**ACTION ITEM**: Read through the listing, and wherever a line holds the word "steps", return it.

**PROVIDED RECORDS**:
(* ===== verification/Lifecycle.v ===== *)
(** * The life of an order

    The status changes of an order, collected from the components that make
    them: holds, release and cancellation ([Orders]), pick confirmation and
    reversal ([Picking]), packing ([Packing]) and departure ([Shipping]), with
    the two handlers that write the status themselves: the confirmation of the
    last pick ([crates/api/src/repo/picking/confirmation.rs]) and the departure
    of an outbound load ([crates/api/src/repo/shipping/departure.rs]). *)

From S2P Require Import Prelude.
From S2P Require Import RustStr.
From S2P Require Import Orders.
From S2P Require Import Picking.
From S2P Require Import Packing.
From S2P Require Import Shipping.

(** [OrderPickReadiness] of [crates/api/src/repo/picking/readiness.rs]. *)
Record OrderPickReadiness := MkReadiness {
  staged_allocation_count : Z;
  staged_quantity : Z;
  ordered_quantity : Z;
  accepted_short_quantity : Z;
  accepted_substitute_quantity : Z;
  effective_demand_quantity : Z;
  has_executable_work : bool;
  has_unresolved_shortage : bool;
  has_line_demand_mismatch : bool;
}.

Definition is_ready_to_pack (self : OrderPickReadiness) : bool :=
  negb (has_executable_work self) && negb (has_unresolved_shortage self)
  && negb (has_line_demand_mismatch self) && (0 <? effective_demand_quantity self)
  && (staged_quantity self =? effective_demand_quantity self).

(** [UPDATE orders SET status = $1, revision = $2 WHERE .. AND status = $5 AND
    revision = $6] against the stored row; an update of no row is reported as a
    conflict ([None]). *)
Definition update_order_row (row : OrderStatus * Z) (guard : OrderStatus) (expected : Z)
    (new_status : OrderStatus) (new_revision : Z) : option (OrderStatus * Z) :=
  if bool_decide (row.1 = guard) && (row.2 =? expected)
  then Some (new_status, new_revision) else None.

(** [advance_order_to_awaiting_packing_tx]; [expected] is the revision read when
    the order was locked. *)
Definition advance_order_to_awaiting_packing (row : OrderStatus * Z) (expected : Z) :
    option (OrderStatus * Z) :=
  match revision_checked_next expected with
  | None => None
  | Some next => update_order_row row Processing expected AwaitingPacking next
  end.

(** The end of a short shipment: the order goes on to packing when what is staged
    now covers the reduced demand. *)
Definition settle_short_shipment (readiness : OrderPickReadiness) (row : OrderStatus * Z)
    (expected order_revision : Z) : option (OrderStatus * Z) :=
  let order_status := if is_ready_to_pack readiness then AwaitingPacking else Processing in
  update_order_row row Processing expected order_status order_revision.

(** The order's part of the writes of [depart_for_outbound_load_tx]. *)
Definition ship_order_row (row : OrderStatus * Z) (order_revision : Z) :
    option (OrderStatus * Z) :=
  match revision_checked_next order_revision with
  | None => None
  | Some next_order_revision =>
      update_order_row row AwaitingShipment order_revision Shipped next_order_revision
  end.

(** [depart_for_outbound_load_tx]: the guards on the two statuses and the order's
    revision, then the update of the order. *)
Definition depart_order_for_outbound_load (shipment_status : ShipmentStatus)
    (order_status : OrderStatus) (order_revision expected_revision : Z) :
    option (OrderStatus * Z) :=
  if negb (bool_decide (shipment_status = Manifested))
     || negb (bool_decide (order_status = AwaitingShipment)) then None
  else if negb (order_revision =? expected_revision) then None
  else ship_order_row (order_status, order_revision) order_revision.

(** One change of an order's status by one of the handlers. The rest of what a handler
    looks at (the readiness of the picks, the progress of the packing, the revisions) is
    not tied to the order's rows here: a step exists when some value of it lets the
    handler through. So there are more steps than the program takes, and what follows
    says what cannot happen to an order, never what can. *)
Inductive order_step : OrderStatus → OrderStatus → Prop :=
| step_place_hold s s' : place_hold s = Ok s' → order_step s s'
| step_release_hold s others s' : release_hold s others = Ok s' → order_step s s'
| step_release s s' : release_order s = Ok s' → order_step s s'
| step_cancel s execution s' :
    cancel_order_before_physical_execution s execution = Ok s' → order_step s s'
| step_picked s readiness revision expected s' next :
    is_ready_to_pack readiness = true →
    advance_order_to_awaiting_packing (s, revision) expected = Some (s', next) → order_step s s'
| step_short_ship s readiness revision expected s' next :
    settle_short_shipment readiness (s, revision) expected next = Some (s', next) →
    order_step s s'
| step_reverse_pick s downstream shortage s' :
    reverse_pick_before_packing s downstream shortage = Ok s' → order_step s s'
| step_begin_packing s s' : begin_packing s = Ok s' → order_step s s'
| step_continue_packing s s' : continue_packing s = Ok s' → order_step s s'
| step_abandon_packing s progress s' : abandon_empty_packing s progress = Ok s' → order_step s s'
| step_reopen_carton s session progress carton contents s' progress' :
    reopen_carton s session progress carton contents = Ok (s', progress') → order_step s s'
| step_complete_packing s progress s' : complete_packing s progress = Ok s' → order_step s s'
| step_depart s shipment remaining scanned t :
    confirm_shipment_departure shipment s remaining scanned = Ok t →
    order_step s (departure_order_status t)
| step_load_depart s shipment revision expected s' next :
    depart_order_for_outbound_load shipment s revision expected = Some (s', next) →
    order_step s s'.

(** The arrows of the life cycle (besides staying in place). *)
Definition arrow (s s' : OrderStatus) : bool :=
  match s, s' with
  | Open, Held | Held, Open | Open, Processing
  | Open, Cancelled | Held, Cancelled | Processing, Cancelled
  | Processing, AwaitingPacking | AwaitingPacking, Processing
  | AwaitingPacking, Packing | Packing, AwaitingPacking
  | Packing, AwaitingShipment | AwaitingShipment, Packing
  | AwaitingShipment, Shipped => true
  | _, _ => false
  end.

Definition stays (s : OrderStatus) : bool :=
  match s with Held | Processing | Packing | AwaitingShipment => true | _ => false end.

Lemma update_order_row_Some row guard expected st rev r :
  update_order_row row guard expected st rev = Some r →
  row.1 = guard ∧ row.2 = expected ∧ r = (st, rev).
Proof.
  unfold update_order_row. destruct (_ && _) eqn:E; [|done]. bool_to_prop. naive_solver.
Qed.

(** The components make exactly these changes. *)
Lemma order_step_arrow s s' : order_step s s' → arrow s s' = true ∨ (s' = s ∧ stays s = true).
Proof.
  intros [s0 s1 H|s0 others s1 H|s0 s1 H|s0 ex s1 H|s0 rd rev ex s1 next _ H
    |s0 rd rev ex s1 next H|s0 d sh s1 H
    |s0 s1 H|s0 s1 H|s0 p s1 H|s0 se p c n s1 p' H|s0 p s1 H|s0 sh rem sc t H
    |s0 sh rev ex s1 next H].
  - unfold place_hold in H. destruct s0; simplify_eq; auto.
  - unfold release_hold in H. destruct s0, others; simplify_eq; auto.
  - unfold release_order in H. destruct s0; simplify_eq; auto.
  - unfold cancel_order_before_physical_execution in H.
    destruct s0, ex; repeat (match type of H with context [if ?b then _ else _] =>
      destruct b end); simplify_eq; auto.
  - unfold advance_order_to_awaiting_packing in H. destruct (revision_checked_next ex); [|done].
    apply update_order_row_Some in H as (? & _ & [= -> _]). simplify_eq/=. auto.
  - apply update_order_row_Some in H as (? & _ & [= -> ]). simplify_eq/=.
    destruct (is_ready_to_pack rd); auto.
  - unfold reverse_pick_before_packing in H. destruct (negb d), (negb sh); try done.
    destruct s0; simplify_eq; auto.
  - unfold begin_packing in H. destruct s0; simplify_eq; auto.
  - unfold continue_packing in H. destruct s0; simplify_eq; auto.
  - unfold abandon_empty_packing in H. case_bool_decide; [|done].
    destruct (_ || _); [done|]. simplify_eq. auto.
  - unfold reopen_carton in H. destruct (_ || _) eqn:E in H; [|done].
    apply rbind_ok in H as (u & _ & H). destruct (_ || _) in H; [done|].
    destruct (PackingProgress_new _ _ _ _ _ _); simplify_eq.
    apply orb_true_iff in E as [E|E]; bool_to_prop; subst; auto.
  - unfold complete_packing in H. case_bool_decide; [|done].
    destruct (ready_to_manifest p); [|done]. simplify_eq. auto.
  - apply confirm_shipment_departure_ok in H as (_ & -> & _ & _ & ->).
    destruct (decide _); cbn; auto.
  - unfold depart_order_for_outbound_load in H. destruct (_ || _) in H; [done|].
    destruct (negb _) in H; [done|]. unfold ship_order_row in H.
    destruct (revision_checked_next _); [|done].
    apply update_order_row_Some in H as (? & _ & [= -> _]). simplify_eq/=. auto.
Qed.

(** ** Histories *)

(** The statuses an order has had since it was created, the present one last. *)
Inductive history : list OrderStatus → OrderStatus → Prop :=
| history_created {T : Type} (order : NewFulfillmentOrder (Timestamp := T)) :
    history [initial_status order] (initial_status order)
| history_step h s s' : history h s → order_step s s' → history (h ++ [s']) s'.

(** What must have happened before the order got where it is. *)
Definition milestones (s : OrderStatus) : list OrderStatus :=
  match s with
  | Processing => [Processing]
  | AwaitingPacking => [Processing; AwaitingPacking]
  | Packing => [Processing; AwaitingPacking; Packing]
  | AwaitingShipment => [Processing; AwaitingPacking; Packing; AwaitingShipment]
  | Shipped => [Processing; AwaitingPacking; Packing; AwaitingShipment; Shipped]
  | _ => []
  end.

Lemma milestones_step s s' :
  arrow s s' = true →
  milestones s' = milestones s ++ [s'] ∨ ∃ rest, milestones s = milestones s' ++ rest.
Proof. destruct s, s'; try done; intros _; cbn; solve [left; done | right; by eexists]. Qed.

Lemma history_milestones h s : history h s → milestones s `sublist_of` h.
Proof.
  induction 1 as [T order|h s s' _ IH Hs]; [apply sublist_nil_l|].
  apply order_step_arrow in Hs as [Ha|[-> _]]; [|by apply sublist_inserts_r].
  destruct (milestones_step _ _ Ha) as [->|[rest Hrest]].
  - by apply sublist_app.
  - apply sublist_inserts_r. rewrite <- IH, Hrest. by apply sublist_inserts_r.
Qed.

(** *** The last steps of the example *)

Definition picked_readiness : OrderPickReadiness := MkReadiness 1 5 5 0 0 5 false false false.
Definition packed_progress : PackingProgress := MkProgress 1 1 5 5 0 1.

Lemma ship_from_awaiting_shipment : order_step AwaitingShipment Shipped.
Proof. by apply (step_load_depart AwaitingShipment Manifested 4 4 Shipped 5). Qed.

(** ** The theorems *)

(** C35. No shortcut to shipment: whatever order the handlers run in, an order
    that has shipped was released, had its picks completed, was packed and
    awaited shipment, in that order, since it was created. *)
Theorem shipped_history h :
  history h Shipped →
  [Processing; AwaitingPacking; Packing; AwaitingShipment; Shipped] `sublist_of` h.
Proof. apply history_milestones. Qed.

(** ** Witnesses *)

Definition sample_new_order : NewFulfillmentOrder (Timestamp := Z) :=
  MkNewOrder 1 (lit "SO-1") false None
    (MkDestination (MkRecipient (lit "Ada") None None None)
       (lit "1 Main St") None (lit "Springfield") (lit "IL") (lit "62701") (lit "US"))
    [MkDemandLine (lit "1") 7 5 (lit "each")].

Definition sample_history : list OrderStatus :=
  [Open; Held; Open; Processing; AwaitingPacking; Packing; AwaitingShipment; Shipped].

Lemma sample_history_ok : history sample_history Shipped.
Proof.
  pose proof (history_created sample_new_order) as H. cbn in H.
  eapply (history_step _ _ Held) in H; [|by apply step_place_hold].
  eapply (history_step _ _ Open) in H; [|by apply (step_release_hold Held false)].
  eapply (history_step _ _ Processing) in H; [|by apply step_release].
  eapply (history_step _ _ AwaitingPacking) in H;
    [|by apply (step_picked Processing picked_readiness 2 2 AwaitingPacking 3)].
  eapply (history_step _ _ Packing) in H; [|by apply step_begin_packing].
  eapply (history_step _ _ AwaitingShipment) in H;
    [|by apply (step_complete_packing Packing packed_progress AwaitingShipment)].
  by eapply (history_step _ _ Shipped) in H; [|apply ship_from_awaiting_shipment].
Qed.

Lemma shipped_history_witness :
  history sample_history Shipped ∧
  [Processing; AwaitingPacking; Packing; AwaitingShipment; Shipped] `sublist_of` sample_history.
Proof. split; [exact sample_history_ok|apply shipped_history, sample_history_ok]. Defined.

**SOLUTION FOR THIS PROBLEM**:
    handler through. So there are more steps than the program takes, and what follows
(** *** The last steps of the example *)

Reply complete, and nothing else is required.